* _The task_:
Return, exactly as written, every line from the first line of the data below through the line that contains "Definition get_serverkey (o".

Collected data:
(** What zmq keeps of an option: the last value set. *)
Definition last_set {A} (get : sockopt → option A) (opts : list sockopt) : option A := last (omap get opts).
Definition get_zap_domain (o : sockopt) : option bytes := match o with o_zap_domain d => Some d | _ => None end.
Definition get_routing_id (o : sockopt) : option bytes := match o with o_routing_id d => Some d | _ => None end.
Definition get_serverkey (o : sockopt) : option bytes := match o with o_curve_serverkey k => Some k | _ => None end.
Definition get_publickey (o : sockopt) : option bytes := match o with o_curve_publickey k => Some k | _ => None end.
Definition get_curve_server (o : sockopt) : option bool := match o with o_curve_server b => Some b | _ => None end.
Definition get_heartbeat (o : sockopt) : option Z := match o with o_heartbeat_ivl z => Some z | _ => None end.
Definition get_heartbeat_timeout (o : sockopt) : option Z := match o with o_heartbeat_timeout z => Some z | _ => None end.

(** ** Frames *)
Definition frame : Type := bytes * bool.           (* a part and its [more] flag *)

(** What [send_message_parts] passes to zmq: [sndmore] on all parts but the last. *)
Fixpoint frames_of (parts : list bytes) : list frame :=
  match parts with [] => [] | msg :: rest => (msg, negb (bool_decide (rest = []))) :: frames_of rest end.

(** [recv_message_parts] on the frames that wait: whether a message was received, the
    parts appended to [parts], and the frames left. *)
Fixpoint recv_message_parts (queue : list frame) (parts : list bytes) : bool * list bytes * list frame :=
  match queue with
  | [] => (false, parts, [])
  | (msg, more) :: queue => if more then recv_message_parts queue (parts ++ [msg]) else (true, parts ++ [msg], queue)
  end.

(** [detail::send_control] and [route_control]. *)
Definition control_frames (cmd data : bytes) : list frame :=
  if bool_decide (data = []) then [(cmd, false)] else [(cmd, true); (data, false)].
Definition route_control (identity cmd data : bytes) : list frame := (identity, true) :: control_frames cmd data.

(** [peer_address]: [gets] throws when the message has no such property. *)
Definition peer_address (gets : outcome bytes) : bytes := match gets with Ok a => a | _ => B "(unknown)" end.

(** ** The files of unix sockets *)

(** While the listeners bind, the process has another umask when one is asked for. *)
Definition bind_umask (c : settings) (umask : Z) : Z := if 0 <=? STARTUP_UMASK c then STARTUP_UMASK c else umask.
Definition umask_after (c : settings) (umask : Z) : Z :=
  let saved_umask := if 0 <=? STARTUP_UMASK c then umask else -1 in
  let now := bind_umask c umask in
  if saved_umask =? -1 then now else saved_umask.

(** Then they get their owner; [chown] is whether the call succeeds.  The result lists
    the files, with the user and group. *)
Fixpoint chown_sockets (c : settings) (chown : bytes → bool) (binds : list bind_data) : outcome (list (bytes * Z * Z)) :=
  match binds with
  | [] => Ok []
  | b :: binds =>
      addr ← address_parse (bind_addr b);
      if ipc addr then
        if chown (socket addr) then r ← chown_sockets c chown binds; Ok ((socket addr, SOCKET_UID c, SOCKET_GID c) :: r)
        else Throw runtime_error
      else chown_sockets c chown binds
  end.
Definition set_owners (c : settings) (chown : bytes → bool) (binds : list bind_data) : outcome (list (bytes * Z * Z)) :=
  if negb (SOCKET_GID c =? -1) || negb (SOCKET_UID c =? -1) then chown_sockets c chown binds else Ok [].

(** ** The log *)
Inductive LogLevel : Type := fatal | error | warn | info | debug | trace.
Definition level_value (l : LogLevel) : Z := match l with fatal => 0 | error => 1 | warn => 2 | info => 3 | debug => 4 | trace => 5 end.
Definition print_level (l : LogLevel) : bytes :=
  match l with
  | trace => B "trace" | debug => B "debug" | info => B "info" | warn => B "warn" | error => B "ERROR" | fatal => B "FATAL"
  end.

(** [std::string_view::rfind] *)
Definition starts_with (pat s : bytes) : bool := bytes_eqb (take (length pat) s) pat.
Fixpoint rfind (pat s : bytes) : option nat :=
  match s with
  | [] => if starts_with pat [] then Some 0%nat else None
  | _ :: s' => match rfind pat s' with Some i => Some (S i) | None => if starts_with pat s then Some 0%nat else None end
  end.

Definition LOG_PREFIX : bytes := B "arqmamq/".
Definition trim_log_filenames (local_file : bytes) : bytes :=
  match rfind LOG_PREFIX local_file with Some chop => drop chop local_file | None => local_file end.

(** [log_level(level)] and [log_level()], on the atomic [log_lvl], which starts at
    [warn]. *)
Definition initial_log_level : LogLevel := warn.
Definition set_log_level (level : LogLevel) : M LogLevel unit := λ _, (Ok tt, level).
Definition get_log_level : M LogLevel LogLevel := getS.

(** What the logger is called with, if it is. *)
Definition log (log_level lvl : LogLevel) (file : bytes) (line : Z) (stuff : list bytes) : option (LogLevel * bytes * Z * bytes) :=
  if level_value log_level <? level_value lvl then None else Some (lvl, trim_log_filenames file, line, concat stuff).

Example log_trims : log debug warn (B "/src/arqmamq/arqmamq/proxy.cpp") 12 [B "a"; B "b"] = Some (warn, B "arqmamq/proxy.cpp", 12, B "ab").
Proof. vm_compute. reflexivity. Qed.
(* ===== verification/Scheduler.v ===== *)
(** worker.cpp, jobs.cpp, proxy.cpp, arqmamq.cpp: the proxy's dispatch of
    commands, injected tasks and batch jobs to worker threads, with its queues and
    its accounting of active threads.  All of this state belongs to the proxy thread,
    which runs one handler at a time; workers are seen through the messages they
    send. *)
From S2P Require Import Prelude BtValue BtSerialize BtCodec Commands Connections Auth Batch.
Open Scope Z_scope.

(** ** Data *)

(** Batches are owned through pointers; results are not inspected by the proxy. *)
Abbreviation ptr := nat.
Abbreviation batch_job := (nat * Z)%type.   (* the batch and the job number, -1 for completion *)
Abbreviation Batch := (batch unit unit).

(** [run_info::to_run]; a batch pointer that has been cleared is null. *)
Inductive to_run_t : Type :=
  | run_command (cb : callback) (is_request : bool)
  | run_batch (p : option ptr)
  | run_injected (cb : callback).

(** [cat] points to a category; [worker_thread] is [worker_thread.joinable()]. *)
Record run_info : Type := mkRun {
  is_batch_job : bool;
  is_reply_job : bool;
  is_tagged_thread_job : bool;
  is_injected : bool;
  cat : bytes;
  command : bytes;
  conn : ConnectionID;
  run_access : Access;
  remote : bytes;
  data_parts : list bytes;
  batch_jobno : Z;
  to_run : to_run_t;
  worker_thread : bool;
  worker_id : nat;
  worker_routing_id : bytes
}.

(** What a pending command runs: a registered command or an injected function. *)
Inductive pending_callback : Type :=
  | pending_cmd (cb : callback) (is_request : bool)
  | pending_fn (cb : callback).

Record pending_command : Type := mkPending {
  pc_cat : bytes;
  pc_command : bytes;
  pc_data_parts : list bytes;
  pc_callback : pending_callback;
  pc_conn : ConnectionID;
  pc_access : Access;
  pc_remote : bytes
}.

(** Messages and thread actions, in the order the proxy performs them. *)
Inductive event : Type :=
  | ev_spawn (worker : nat)               (* std::thread{worker_thread(id)} *)
  | ev_run (routing_id : bytes)           (* RUN to a waiting worker *)
  | ev_quit (routing_id : bytes)          (* QUIT to a worker *)
  | ev_completion (p : ptr)               (* in-proxy completion call *)
  | ev_delete (p : ptr)                   (* delete batch *)
  | ev_join (routing_id : bytes).         (* worker_thread.join() *)

Record sched : Type := mkSched {
  general_workers : Z;
  max_workers : Z;
  capacity : nat;                         (* workers.capacity() *)
  workers : list run_info;
  idle_workers : list nat;                (* back at the head *)
  tagged_workers : list (run_info * bool * list batch_job);
  batches : gset ptr;
  heap : gmap ptr Batch;                  (* the live Batch objects *)
  batch_jobs : list batch_job;
  reply_jobs : list batch_job;
  batch_jobs_active : Z;
  reply_jobs_active : Z;
  batch_jobs_reserved : Z;
  reply_jobs_reserved : Z;
  cats : gmap bytes category;
  pending_commands : list pending_command;
  proxy_skip_one_poll : bool;
  events : list event                     (* most recent first *)
}.

(** Field updates. *)
Definition with_max_workers (x : Z) (s : sched) : sched :=
  mkSched (general_workers s) x (capacity s) (workers s) (idle_workers s) (tagged_workers s) (batches s)
    (heap s) (batch_jobs s) (reply_jobs s) (batch_jobs_active s) (reply_jobs_active s)
    (batch_jobs_reserved s) (reply_jobs_reserved s) (cats s) (pending_commands s) (proxy_skip_one_poll s)
    (events s).
Definition with_workers (x : list run_info) (s : sched) : sched :=
  mkSched (general_workers s) (max_workers s) (capacity s) x (idle_workers s) (tagged_workers s) (batches
    s) (heap s) (batch_jobs s) (reply_jobs s) (batch_jobs_active s) (reply_jobs_active s)
    (batch_jobs_reserved s) (reply_jobs_reserved s) (cats s) (pending_commands s) (proxy_skip_one_poll s)
    (events s).
Definition with_idle_workers (x : list nat) (s : sched) : sched :=
  mkSched (general_workers s) (max_workers s) (capacity s) (workers s) x (tagged_workers s) (batches s)
    (heap s) (batch_jobs s) (reply_jobs s) (batch_jobs_active s) (reply_jobs_active s)
    (batch_jobs_reserved s) (reply_jobs_reserved s) (cats s) (pending_commands s) (proxy_skip_one_poll s)
    (events s).
Definition with_tagged_workers (x : list (run_info * bool * list batch_job)) (s : sched) : sched :=
  mkSched (general_workers s) (max_workers s) (capacity s) (workers s) (idle_workers s) x (batches s)
    (heap s) (batch_jobs s) (reply_jobs s) (batch_jobs_active s) (reply_jobs_active s)
    (batch_jobs_reserved s) (reply_jobs_reserved s) (cats s) (pending_commands s) (proxy_skip_one_poll s)
    (events s).
Definition with_batches (x : gset ptr) (s : sched) : sched :=
  mkSched (general_workers s) (max_workers s) (capacity s) (workers s) (idle_workers s) (tagged_workers
    s) x (heap s) (batch_jobs s) (reply_jobs s) (batch_jobs_active s) (reply_jobs_active s)
    (batch_jobs_reserved s) (reply_jobs_reserved s) (cats s) (pending_commands s) (proxy_skip_one_poll s)
    (events s).
Definition with_heap (x : gmap ptr Batch) (s : sched) : sched :=
  mkSched (general_workers s) (max_workers s) (capacity s) (workers s) (idle_workers s) (tagged_workers
    s) (batches s) x (batch_jobs s) (reply_jobs s) (batch_jobs_active s) (reply_jobs_active s)
    (batch_jobs_reserved s) (reply_jobs_reserved s) (cats s) (pending_commands s) (proxy_skip_one_poll s)
    (events s).
Definition with_batch_jobs (x : list batch_job) (s : sched) : sched :=
  mkSched (general_workers s) (max_workers s) (capacity s) (workers s) (idle_workers s) (tagged_workers
    s) (batches s) (heap s) x (reply_jobs s) (batch_jobs_active s) (reply_jobs_active s)
    (batch_jobs_reserved s) (reply_jobs_reserved s) (cats s) (pending_commands s) (proxy_skip_one_poll s)
    (events s).
Definition with_reply_jobs (x : list batch_job) (s : sched) : sched :=
  mkSched (general_workers s) (max_workers s) (capacity s) (workers s) (idle_workers s) (tagged_workers
    s) (batches s) (heap s) (batch_jobs s) x (batch_jobs_active s) (reply_jobs_active s)
    (batch_jobs_reserved s) (reply_jobs_reserved s) (cats s) (pending_commands s) (proxy_skip_one_poll s)
    (events s).
Definition with_batch_jobs_active (x : Z) (s : sched) : sched :=
  mkSched (general_workers s) (max_workers s) (capacity s) (workers s) (idle_workers s) (tagged_workers
    s) (batches s) (heap s) (batch_jobs s) (reply_jobs s) x (reply_jobs_active s) (batch_jobs_reserved s)
    (reply_jobs_reserved s) (cats s) (pending_commands s) (proxy_skip_one_poll s) (events s).
Definition with_reply_jobs_active (x : Z) (s : sched) : sched :=
  mkSched (general_workers s) (max_workers s) (capacity s) (workers s) (idle_workers s) (tagged_workers
    s) (batches s) (heap s) (batch_jobs s) (reply_jobs s) (batch_jobs_active s) x (batch_jobs_reserved s)
    (reply_jobs_reserved s) (cats s) (pending_commands s) (proxy_skip_one_poll s) (events s).
Definition with_cats (x : gmap bytes category) (s : sched) : sched :=
  mkSched (general_workers s) (max_workers s) (capacity s) (workers s) (idle_workers s) (tagged_workers
    s) (batches s) (heap s) (batch_jobs s) (reply_jobs s) (batch_jobs_active s) (reply_jobs_active s)
    (batch_jobs_reserved s) (reply_jobs_reserved s) x (pending_commands s) (proxy_skip_one_poll s)
    (events s).
Definition with_pending_commands (x : list pending_command) (s : sched) : sched :=
  mkSched (general_workers s) (max_workers s) (capacity s) (workers s) (idle_workers s) (tagged_workers
    s) (batches s) (heap s) (batch_jobs s) (reply_jobs s) (batch_jobs_active s) (reply_jobs_active s)
    (batch_jobs_reserved s) (reply_jobs_reserved s) (cats s) x (proxy_skip_one_poll s) (events s).
Definition with_proxy_skip_one_poll (x : bool) (s : sched) : sched :=
  mkSched (general_workers s) (max_workers s) (capacity s) (workers s) (idle_workers s) (tagged_workers
    s) (batches s) (heap s) (batch_jobs s) (reply_jobs s) (batch_jobs_active s) (reply_jobs_active s)
    (batch_jobs_reserved s) (reply_jobs_reserved s) (cats s) (pending_commands s) x (events s).
Definition with_events (x : list event) (s : sched) : sched :=
  mkSched (general_workers s) (max_workers s) (capacity s) (workers s) (idle_workers s) (tagged_workers
    s) (batches s) (heap s) (batch_jobs s) (reply_jobs s) (batch_jobs_active s) (reply_jobs_active s)
    (batch_jobs_reserved s) (reply_jobs_reserved s) (cats s) (pending_commands s) (proxy_skip_one_poll s)
    x.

* _Written answer_:
(** What zmq keeps of an option: the last value set. *)
Definition last_set {A} (get : sockopt → option A) (opts : list sockopt) : option A := last (omap get opts).
Definition get_zap_domain (o : sockopt) : option bytes := match o with o_zap_domain d => Some d | _ => None end.
Definition get_routing_id (o : sockopt) : option bytes := match o with o_routing_id d => Some d | _ => None end.
Definition get_serverkey (o : sockopt) : option bytes := match o with o_curve_serverkey k => Some k | _ => None end.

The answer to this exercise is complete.